The Wall Street cheerleaders at CNBC would like you to believe new home sales surged to their highest level in more than 12 years in January. So you’ll all run out and buy housing stocks.
Before you bet the kids’ college fund, you better sit down and read the rest of this column. Because it’s all smoke and mirrors.
Times are still hard and things are not good.
On paper, we posted a seasonally adjusted, annualized sales rate of 764,000 new homes in January, according to the U.S. Department of Commerce. However, straight sales were just 57,000.
That’s how many homes were actually sold before the economists started cooking the books for the habitual liar in the White House.
A monthly sales pace of 57,000 equals 684,000 annual sales over 12 months. That’s 35 percent less than the 1.054 million average for actual new home sales this country recorded each year from 2000 through 2006.
You know, before the housing bust precipitated The Great Recession our poor and middle class never recovered from?
There were a lot fewer Americans to make those purchases, too.
Does that sound like good times to you?
Because it sounds like hard times to me. And I used to cover new home sales, and more than 20 other economic indicators, for Bloomberg News in Washington, D.C.
New home sales are not adjusted for population growth and the U.S. has 10 percent more potential buyers now than in 2007. Thanks to a 30 million person increase in our population to 327 million. That’s equivalent to adding the combined populations of Greece, Portugal and Sweden.

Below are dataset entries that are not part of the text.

(** The requests of the Avalanche batch, on the other hand, are issued
    together and awaited jointly. *)
Lemma avalanche_contracts_jointly_awaited :
  trace
    (getTokenBalance (sample 0) "0xUser"
       [ {| address := "0xA"; chain := Avalanche |};
         {| address := "0xB"; chain := Avalanche |} ])
  = [ Issued (BalanceOf "0xA" "0xUser"); Issued (Decimals "0xA");
      Issued (BalanceOf "0xB" "0xUser"); Issued (Decimals "0xB");
      Awaited [ BalanceOf "0xA" "0xUser"; Decimals "0xA";
                BalanceOf "0xB" "0xUser"; Decimals "0xB" ] ] ∧
  jointly_awaited
    (trace
       (getTokenBalance (sample 0) "0xUser"
          [ {| address := "0xA"; chain := Avalanche |};
            {| address := "0xB"; chain := Avalanche |} ])) = true.
Proof. split; vm_compute; reflexivity. Qed.

(** ** The Avalanche batch *)

(** C4 as stated fails: one contract's failure aborts the batch.  The
    contract ["0xBad"] reverts; its sibling ["0xB"] answers both requests,
    and yet the batch is rejected with the cause of ["0xBad"], the record of
    ["0xB"] is dropped, and [getTokenBalance] fails. *)
Lemma avalanche_failure_rejects_the_batch :
  contract_balanceOf (sample (10 ^ 18)) "0xB" "0xUser" = Ok (10 ^ 18) ∧
  contract_decimals (sample (10 ^ 18)) "0xB" = Ok 18%N ∧
  run_result
    (await (getAvalancheTokenBalances (sample (10 ^ 18)) "0xUser"
              ["0xBad"; "0xB"]))
  = Throw "call revert exception" ∧
  run_result
    (getTokenBalance (sample (10 ^ 18)) "0xUser"
       [ {| address := "0xBad"; chain := Avalanche |};
         {| address := "0xB"; chain := Avalanche |} ])
  = Throw "Not valid contract_addresses".
Proof. repeat split; vm_compute; reflexivity. Qed.

(** C4, as amended: on the Avalanche path the requests of every contract
    are issued whatever the answers are, and the promise of each contract
    depends on the answers to its own two requests only, so that it settles
    the same way whether or not a sibling fails (it is the same promise when
    the two answers are the same and arrive at the same instants; whenever
    the two answers are the same it is fulfilled or rejected alike, and
    fulfilled with the same record); but the promises are joined by
    [Promise.all], and the failure of any one contract's request rejects
    the whole batch, so that [getTokenBalance] fails with
    ['Not valid contract_addresses'] on every input with this batch. *)
Theorem avalanche_contracts_independent (env : Providers) (u : string)
    (tokens : list string) :
  trace (dataPromises env u tokens)
  = Issued <$> (tokens ≫= contractRequests u) ∧
  (∃ ps,
     run_result (dataPromises env u tokens) = Ok ps ∧
     length ps = length tokens ∧
     ∀ i a, tokens !! i = Some a →
       ∃ p, ps !! i = Some p ∧
            pending p = contractRequests u a ∧
            (∀ env', agree_on env env' u a →
               ∃ ps', run_result (dataPromises env' u tokens) = Ok ps' ∧
                      ps' !! i = Some p) ∧
            (∀ env', same_answers env env' u a →
               ∃ ps' p',
                 run_result (dataPromises env' u tokens) = Ok ps' ∧
                 ps' !! i = Some p' ∧
                 pending p' = pending p ∧
                 isOk (outcome p') = isOk (outcome p) ∧
                 ∀ r, outcome p = Ok r → outcome p' = Ok r)) ∧
  (∀ a, a ∈ tokens →
        isOk (contract_balanceOf env a u) = false ∨
        isOk (contract_decimals env a) = false →
        isOk (run_result (await (getAvalancheTokenBalances env u tokens)))
        = false ∧
        ∀ l, tokensOf Avalanche l = tokens →
             run_result (getTokenBalance env u l)
             = Throw "Not valid contract_addresses").
Proof.
  rewrite dataPromises_run. split; [reflexivity|]. split.
  - exists (contractPromise env u <$> tokens).
    split; [reflexivity|]. split; [apply length_fmap|].
    intros i a Hi. exists (contractPromise env u a).
    split; [by rewrite list_lookup_fmap, Hi|].
    split; [apply pending_contractPromise|]. split.
    + intros env' (Hb & Hd & Hab & Had). rewrite dataPromises_run.
      exists (contractPromise env' u <$> tokens). split; [reflexivity|].
      rewrite list_lookup_fmap, Hi. cbn [fmap option_fmap option_map].
      f_equal. unfold contractPromise. by rewrite Hb, Hd, Hab, Had.
    + intros env' (Hb & Hd). rewrite dataPromises_run.
      exists (contractPromise env' u <$> tokens), (contractPromise env' u a).
      split; [reflexivity|].
      split; [by rewrite list_lookup_fmap, Hi|].
      split; [by rewrite !pending_contractPromise|].
      change (outcome (contractPromise env' u a))
        with (contractOutcome env' u a).
      change (outcome (contractPromise env u a))
        with (contractOutcome env u a).
      rewrite !contractOutcome_answers, Hb, Hd.
      destruct (contract_balanceOf env a u), (contract_decimals env a);
        try done.
      by do 2 destruct (_ <=? _)%nat.
  - intros a Hin Hf. split.
    + unfold await. rewrite getAvalancheTokenBalances_run.
      cbn [mbind M_bind run_result fst].
      apply (fetch_avalanche_fails _ _ _ a Hin).
      by apply contractOutcome_fails.
    + intros l Hl. apply (getTokenBalance_fails env u l Avalanche).
      apply provider_call_fails_batch. exists a. by rewrite Hl.
Qed.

Ergo, we’d need to sell 10 percent more new homes just to match the sales pace before The Great Recession on a per person basis. And we’re down by 35 percent.
Still want to run out and buy housing stocks?
Housing sales are weakest when poor weather makes people stay inside more. Like in the winter.
Economists use something called “seasonal adjustments” to compensate for those variations. When a bad winter, like the one we had last year, is followed by a mild winter, like the one we’re having now, those adjustments inflate sales pretty egregiously.
Which is how 57,000 actual new home sales in January turned into an annual pace of 684,000, and then morphed into a seasonally adjusted annual pace of 764,000 – which is the highest level since July 2007. On paper.
If only it were true. Sadly, it’s not. In fact, it’s not even accurate by economic standards.
Workers need a living wage and job security to make the transition from renting to owning. They don’t have that in this country any more thanks to the rich jackasses on Wall Street.
The painful truth is we’re living through a period of unprecedented job destruction as billionaire scumbags level our faltering middle class with the impoverished workers of China and India.
All the lipstick in the world is not going to make that pig look any prettier.
We’re also killing at least 40 million of our 131 million full-time jobs over the next decade via automation.
So, what’s changed since 2008?
You are being misled.
We’re probably in a recession right now, and if you buy housing stocks at the start of a recession you’re probably going to be very sorry.